- [ASSIGNMENT]:
Work out how many lines of the listing below include the string "DoConsume", and give that number alone.

Start of Block

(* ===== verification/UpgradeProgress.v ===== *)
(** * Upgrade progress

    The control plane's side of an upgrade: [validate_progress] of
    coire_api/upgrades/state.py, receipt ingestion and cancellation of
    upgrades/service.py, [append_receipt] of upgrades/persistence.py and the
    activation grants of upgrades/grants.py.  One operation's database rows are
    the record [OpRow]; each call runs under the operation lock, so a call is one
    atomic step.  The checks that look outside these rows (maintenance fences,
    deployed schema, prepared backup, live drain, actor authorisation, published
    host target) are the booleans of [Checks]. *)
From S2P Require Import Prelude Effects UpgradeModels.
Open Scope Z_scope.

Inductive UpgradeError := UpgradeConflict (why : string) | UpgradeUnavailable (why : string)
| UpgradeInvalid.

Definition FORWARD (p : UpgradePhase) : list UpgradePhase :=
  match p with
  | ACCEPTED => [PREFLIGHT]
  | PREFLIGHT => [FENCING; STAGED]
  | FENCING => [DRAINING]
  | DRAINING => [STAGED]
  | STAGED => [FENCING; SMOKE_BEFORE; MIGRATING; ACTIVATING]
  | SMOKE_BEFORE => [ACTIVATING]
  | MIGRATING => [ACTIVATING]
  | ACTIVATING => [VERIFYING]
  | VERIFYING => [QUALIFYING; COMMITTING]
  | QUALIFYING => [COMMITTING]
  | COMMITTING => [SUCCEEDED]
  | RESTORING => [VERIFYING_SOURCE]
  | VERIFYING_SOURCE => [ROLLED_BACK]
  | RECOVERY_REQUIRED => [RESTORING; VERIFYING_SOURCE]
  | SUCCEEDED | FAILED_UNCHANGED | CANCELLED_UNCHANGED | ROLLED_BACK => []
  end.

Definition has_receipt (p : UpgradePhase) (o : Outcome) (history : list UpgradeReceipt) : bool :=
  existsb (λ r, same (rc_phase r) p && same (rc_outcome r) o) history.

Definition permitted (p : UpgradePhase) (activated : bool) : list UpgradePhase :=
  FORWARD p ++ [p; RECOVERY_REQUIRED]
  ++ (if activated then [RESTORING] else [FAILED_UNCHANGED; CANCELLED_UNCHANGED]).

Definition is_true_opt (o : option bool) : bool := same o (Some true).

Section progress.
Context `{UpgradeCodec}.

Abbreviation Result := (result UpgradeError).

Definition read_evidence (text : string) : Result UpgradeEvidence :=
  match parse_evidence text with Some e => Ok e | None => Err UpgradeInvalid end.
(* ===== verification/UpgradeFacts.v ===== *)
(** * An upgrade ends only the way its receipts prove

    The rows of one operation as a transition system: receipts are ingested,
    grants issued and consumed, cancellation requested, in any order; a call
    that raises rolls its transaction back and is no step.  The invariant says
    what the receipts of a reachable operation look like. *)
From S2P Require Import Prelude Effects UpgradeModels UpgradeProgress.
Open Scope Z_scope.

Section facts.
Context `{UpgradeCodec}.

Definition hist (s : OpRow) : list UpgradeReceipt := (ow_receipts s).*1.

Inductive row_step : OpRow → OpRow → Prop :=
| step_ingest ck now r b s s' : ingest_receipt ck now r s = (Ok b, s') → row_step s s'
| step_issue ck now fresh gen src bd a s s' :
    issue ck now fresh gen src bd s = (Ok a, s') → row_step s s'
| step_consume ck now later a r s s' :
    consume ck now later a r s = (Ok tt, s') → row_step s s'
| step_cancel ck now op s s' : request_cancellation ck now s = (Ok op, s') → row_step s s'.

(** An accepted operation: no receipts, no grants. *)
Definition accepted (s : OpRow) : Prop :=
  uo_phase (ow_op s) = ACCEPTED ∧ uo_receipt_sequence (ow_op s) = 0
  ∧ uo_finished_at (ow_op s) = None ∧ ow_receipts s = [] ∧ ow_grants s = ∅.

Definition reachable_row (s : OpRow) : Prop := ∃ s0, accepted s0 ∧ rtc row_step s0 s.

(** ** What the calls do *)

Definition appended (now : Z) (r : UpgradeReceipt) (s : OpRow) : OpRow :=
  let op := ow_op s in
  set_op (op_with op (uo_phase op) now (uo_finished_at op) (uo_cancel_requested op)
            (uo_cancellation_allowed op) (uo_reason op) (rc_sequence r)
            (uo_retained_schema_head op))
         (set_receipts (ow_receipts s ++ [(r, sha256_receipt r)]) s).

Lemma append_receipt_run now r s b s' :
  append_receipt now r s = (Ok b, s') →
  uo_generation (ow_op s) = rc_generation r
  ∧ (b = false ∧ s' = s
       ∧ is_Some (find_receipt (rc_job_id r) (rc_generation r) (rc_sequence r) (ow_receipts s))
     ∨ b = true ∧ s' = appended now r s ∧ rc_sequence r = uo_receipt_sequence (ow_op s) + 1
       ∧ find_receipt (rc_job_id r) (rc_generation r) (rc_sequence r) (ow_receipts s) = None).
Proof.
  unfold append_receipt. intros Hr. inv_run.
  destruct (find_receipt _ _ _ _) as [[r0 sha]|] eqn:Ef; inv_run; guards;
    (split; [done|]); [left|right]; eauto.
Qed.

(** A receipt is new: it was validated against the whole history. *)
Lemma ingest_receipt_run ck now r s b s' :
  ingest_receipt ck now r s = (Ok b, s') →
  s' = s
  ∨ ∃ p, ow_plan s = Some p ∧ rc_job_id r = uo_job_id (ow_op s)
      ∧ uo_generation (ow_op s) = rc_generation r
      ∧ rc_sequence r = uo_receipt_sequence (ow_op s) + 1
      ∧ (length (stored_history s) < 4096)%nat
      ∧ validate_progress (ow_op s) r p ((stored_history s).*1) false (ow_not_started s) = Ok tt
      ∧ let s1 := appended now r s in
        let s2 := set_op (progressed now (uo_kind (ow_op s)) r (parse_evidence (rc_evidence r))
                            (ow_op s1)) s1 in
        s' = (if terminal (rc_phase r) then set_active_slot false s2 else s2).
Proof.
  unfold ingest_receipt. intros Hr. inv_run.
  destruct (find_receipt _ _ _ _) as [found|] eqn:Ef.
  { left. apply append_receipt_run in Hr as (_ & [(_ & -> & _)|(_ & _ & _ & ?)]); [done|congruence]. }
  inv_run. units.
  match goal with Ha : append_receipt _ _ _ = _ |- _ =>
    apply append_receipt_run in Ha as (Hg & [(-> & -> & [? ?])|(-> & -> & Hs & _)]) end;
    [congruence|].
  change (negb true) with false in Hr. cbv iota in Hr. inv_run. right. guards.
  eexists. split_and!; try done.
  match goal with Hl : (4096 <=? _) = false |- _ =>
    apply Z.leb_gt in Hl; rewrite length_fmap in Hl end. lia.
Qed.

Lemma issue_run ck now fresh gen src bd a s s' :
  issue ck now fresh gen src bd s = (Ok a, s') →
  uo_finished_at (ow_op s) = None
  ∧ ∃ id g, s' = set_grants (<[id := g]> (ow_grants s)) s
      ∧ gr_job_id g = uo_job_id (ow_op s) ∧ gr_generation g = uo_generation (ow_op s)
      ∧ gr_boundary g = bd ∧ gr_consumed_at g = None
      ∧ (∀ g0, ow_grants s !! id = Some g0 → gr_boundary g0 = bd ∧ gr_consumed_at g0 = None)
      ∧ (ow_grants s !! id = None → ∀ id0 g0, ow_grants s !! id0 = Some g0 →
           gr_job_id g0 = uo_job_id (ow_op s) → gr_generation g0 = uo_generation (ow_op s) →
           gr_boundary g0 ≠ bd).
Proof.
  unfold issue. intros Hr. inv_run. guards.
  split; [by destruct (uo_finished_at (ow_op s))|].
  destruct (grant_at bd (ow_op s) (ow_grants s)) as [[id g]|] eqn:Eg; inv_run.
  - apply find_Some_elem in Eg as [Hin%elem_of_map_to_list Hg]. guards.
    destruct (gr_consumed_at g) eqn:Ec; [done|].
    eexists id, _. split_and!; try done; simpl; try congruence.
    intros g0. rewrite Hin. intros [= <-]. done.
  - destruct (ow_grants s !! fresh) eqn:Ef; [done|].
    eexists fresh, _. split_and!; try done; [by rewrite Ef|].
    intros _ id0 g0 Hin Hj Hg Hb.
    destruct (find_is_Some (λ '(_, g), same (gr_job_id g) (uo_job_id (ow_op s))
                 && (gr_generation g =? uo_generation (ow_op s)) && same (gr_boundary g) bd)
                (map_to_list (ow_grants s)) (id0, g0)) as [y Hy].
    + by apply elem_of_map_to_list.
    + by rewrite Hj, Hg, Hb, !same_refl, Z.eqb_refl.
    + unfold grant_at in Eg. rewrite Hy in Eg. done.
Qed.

End of Block
Start of Block

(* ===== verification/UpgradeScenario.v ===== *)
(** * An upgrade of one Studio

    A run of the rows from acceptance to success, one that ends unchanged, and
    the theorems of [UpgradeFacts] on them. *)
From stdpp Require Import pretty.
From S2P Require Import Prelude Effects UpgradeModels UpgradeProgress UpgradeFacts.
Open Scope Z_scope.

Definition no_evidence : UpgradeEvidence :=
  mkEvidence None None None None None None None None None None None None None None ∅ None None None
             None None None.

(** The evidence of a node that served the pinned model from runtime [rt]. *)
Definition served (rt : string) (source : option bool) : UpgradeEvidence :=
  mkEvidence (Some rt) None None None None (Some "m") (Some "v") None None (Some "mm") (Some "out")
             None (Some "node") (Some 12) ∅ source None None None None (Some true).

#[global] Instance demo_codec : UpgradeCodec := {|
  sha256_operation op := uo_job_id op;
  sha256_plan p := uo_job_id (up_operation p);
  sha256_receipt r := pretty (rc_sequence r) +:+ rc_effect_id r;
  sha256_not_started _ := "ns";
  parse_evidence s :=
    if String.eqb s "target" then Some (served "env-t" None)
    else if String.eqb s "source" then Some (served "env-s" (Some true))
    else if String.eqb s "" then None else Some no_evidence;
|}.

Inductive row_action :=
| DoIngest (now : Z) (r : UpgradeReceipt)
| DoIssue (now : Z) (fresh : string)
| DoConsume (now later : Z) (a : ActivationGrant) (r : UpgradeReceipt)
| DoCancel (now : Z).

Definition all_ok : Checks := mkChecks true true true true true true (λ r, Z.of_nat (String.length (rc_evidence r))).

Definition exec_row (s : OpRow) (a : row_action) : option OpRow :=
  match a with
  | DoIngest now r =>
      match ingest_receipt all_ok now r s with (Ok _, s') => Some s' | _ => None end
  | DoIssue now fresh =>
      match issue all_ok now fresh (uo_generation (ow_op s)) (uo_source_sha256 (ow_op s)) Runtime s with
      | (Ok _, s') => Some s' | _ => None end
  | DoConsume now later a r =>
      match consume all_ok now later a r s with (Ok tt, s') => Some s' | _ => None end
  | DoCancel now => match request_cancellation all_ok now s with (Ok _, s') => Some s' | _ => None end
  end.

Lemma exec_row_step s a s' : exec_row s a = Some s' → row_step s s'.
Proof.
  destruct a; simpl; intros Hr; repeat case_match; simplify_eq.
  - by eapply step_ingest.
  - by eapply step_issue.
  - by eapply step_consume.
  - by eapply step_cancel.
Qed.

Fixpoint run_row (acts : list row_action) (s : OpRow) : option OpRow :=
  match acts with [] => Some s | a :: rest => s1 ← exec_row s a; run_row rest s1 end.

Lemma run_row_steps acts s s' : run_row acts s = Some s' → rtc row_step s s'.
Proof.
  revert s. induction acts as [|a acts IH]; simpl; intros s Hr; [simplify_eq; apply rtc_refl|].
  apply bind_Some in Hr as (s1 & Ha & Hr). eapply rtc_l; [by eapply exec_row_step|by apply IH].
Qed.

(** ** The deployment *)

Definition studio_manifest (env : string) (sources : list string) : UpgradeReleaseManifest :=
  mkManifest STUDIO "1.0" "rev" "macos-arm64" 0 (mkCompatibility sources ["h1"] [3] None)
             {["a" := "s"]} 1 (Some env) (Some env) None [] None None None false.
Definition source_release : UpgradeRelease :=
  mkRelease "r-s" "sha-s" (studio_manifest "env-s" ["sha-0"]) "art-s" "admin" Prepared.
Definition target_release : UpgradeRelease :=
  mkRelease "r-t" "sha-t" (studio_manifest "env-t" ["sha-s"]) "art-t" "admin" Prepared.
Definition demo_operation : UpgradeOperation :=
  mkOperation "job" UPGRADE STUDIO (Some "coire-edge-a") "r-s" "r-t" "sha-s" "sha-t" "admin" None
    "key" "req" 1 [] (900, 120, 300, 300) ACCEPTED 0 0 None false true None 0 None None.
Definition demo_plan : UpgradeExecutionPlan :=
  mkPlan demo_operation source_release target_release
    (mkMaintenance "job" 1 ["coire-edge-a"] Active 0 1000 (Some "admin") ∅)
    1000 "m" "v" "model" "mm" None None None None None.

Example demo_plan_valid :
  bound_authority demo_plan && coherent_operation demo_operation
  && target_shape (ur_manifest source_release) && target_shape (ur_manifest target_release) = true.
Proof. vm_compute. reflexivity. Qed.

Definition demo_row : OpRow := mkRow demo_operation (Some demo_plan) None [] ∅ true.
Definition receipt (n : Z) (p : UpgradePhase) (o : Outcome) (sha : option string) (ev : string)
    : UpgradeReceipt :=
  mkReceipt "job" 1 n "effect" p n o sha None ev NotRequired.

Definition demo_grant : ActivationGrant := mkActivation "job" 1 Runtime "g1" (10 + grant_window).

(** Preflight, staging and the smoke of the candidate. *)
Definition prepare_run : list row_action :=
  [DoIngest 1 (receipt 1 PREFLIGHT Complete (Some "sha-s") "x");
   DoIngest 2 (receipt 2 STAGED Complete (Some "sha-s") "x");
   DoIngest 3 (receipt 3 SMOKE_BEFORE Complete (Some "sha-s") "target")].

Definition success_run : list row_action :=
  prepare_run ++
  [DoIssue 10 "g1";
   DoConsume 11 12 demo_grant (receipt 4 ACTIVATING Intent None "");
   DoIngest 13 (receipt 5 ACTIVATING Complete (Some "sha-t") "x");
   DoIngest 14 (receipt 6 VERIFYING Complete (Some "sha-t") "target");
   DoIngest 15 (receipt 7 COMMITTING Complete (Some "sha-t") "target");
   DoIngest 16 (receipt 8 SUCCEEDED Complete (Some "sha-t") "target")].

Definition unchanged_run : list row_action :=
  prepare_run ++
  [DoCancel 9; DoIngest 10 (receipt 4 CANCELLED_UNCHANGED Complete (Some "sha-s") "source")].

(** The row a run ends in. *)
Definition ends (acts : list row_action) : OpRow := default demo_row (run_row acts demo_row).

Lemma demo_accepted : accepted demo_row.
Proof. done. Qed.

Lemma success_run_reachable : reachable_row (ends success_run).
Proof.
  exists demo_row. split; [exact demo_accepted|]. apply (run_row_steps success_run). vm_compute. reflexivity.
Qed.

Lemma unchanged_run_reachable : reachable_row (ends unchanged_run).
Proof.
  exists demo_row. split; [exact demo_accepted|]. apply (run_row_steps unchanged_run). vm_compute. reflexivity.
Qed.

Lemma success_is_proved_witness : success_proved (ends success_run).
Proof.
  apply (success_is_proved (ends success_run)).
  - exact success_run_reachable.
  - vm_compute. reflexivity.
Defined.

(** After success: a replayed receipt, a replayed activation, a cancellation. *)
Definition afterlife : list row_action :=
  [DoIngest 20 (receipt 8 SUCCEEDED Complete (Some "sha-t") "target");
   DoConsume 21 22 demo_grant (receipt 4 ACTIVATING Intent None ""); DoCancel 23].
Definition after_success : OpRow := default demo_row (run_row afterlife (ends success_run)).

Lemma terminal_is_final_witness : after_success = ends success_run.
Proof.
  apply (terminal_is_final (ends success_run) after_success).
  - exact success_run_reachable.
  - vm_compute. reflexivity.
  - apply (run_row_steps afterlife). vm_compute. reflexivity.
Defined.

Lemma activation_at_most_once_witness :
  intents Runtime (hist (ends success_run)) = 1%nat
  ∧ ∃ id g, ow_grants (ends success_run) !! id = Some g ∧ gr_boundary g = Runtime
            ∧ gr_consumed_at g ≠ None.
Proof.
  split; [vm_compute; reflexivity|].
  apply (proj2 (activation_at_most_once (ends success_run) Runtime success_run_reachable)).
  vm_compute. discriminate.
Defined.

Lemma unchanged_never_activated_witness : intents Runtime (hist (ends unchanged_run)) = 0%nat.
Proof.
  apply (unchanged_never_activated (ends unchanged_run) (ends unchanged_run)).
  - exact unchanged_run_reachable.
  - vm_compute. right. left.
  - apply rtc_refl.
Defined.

End of Block
Start of Block

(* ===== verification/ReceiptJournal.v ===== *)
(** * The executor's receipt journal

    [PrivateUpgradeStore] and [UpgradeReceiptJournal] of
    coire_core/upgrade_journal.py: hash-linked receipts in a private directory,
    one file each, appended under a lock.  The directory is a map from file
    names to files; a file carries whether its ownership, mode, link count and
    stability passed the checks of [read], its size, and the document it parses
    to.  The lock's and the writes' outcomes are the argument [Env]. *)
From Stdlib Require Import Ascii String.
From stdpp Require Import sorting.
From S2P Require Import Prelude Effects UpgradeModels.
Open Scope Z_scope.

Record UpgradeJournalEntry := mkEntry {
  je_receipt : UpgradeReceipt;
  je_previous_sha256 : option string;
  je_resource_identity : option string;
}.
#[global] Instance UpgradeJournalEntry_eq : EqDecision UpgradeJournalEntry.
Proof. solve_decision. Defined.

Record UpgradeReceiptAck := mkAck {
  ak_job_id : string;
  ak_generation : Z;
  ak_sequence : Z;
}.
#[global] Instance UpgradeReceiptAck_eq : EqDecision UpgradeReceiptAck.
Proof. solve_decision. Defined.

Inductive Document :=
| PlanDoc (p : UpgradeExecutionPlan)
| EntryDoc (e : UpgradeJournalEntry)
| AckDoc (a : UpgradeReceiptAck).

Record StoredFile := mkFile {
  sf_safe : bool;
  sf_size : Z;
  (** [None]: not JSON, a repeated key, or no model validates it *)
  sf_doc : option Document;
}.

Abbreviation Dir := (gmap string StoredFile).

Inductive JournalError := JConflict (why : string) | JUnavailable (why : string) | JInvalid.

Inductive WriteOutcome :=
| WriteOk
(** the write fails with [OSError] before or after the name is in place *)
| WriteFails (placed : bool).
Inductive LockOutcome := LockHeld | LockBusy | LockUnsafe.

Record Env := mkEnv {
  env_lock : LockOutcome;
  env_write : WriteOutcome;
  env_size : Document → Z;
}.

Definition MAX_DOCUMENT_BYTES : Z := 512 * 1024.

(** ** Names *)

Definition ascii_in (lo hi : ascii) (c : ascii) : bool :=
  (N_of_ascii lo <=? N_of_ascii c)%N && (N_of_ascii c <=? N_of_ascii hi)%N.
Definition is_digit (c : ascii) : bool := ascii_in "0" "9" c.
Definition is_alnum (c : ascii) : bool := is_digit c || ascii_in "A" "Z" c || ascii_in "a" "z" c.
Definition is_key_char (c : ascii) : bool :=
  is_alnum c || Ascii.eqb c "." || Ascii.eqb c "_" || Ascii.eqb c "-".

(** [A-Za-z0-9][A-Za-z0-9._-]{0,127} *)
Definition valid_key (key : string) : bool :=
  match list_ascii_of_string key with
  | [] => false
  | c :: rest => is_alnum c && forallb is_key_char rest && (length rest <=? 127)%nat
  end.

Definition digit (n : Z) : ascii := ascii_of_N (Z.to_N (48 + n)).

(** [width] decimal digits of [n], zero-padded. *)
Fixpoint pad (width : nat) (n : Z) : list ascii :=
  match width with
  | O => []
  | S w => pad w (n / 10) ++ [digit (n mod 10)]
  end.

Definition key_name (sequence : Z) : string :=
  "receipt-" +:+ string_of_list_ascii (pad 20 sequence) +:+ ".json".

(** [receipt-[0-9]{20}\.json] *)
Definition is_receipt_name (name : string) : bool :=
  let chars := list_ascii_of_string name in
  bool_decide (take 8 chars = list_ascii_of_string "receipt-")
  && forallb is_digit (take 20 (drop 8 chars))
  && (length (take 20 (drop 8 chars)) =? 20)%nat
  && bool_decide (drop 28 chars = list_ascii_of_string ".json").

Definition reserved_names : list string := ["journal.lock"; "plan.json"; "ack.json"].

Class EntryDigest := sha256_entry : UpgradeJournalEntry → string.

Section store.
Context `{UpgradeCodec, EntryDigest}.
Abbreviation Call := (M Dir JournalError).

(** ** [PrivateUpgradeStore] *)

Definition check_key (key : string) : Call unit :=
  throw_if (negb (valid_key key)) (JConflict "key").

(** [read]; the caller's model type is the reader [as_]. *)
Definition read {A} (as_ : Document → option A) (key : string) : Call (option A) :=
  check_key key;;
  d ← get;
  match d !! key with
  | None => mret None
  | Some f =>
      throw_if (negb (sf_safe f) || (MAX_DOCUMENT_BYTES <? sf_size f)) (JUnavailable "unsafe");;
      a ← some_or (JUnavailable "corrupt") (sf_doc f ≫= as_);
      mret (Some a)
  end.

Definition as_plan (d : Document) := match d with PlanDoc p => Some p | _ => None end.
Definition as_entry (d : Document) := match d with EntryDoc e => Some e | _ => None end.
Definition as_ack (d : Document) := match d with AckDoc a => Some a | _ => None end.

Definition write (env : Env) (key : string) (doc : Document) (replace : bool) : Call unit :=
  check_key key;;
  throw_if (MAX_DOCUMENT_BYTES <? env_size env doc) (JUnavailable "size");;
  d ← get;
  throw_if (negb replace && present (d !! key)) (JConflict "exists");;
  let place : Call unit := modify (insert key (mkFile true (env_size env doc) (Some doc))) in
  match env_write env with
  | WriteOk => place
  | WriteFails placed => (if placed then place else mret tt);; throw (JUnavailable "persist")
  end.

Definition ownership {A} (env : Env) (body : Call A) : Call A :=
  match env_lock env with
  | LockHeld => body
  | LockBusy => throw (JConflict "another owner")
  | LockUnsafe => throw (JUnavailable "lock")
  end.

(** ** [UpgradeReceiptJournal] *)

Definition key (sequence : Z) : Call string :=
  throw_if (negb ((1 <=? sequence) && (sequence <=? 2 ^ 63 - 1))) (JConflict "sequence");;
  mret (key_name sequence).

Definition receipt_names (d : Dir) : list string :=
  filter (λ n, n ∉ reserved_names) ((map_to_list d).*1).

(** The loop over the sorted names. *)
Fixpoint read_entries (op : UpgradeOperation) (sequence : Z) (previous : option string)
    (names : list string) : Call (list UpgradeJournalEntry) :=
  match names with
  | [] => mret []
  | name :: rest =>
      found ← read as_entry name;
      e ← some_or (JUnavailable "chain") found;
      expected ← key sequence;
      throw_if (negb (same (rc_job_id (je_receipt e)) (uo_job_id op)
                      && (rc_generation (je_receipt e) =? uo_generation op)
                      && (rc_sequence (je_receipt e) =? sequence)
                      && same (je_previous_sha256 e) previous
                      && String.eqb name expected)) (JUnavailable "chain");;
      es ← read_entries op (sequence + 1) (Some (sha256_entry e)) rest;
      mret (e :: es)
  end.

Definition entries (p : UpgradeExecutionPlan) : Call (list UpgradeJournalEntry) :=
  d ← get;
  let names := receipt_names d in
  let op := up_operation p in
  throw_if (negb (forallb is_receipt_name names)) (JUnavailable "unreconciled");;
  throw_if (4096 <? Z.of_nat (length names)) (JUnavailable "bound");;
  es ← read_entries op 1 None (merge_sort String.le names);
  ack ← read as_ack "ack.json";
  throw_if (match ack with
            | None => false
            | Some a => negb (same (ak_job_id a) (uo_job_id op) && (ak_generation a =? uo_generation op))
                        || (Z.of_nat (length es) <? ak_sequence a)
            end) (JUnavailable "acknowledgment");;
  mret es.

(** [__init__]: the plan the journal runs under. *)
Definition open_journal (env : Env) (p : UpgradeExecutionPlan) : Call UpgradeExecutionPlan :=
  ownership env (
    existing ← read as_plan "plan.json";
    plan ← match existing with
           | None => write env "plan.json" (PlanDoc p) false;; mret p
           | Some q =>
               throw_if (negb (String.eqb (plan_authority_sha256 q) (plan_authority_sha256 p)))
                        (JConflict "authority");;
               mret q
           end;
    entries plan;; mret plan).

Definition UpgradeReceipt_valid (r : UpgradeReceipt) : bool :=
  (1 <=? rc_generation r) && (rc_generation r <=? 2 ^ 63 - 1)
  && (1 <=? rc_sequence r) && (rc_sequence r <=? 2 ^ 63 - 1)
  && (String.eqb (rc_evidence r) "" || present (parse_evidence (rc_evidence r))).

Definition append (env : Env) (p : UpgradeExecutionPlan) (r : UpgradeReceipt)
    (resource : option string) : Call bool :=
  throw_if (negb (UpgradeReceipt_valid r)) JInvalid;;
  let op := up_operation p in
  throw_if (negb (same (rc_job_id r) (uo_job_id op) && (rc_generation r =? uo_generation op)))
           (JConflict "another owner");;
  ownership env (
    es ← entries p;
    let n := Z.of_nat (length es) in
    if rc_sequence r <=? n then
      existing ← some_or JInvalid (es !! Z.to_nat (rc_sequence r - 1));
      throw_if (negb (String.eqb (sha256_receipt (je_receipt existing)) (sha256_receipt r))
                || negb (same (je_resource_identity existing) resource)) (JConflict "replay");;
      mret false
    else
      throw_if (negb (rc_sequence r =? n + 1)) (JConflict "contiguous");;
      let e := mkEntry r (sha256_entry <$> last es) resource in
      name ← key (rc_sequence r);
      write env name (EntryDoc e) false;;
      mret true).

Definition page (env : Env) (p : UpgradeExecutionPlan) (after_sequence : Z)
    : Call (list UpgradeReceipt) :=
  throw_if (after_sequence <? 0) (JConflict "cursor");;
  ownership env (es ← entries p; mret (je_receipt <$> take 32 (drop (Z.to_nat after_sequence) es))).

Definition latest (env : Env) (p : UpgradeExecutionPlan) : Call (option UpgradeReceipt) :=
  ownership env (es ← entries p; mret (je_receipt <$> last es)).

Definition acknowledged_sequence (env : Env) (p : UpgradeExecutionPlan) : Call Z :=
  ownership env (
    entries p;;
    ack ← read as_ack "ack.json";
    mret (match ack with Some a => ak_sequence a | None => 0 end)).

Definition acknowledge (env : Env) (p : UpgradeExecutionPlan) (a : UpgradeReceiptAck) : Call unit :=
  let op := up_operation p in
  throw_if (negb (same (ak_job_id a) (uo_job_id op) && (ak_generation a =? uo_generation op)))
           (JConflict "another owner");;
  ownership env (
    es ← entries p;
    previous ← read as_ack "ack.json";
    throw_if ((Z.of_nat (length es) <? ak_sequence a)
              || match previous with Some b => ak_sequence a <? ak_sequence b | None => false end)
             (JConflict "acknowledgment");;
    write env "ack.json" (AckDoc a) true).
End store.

End of Block

- [OUTPUT OF THE TASK]:
4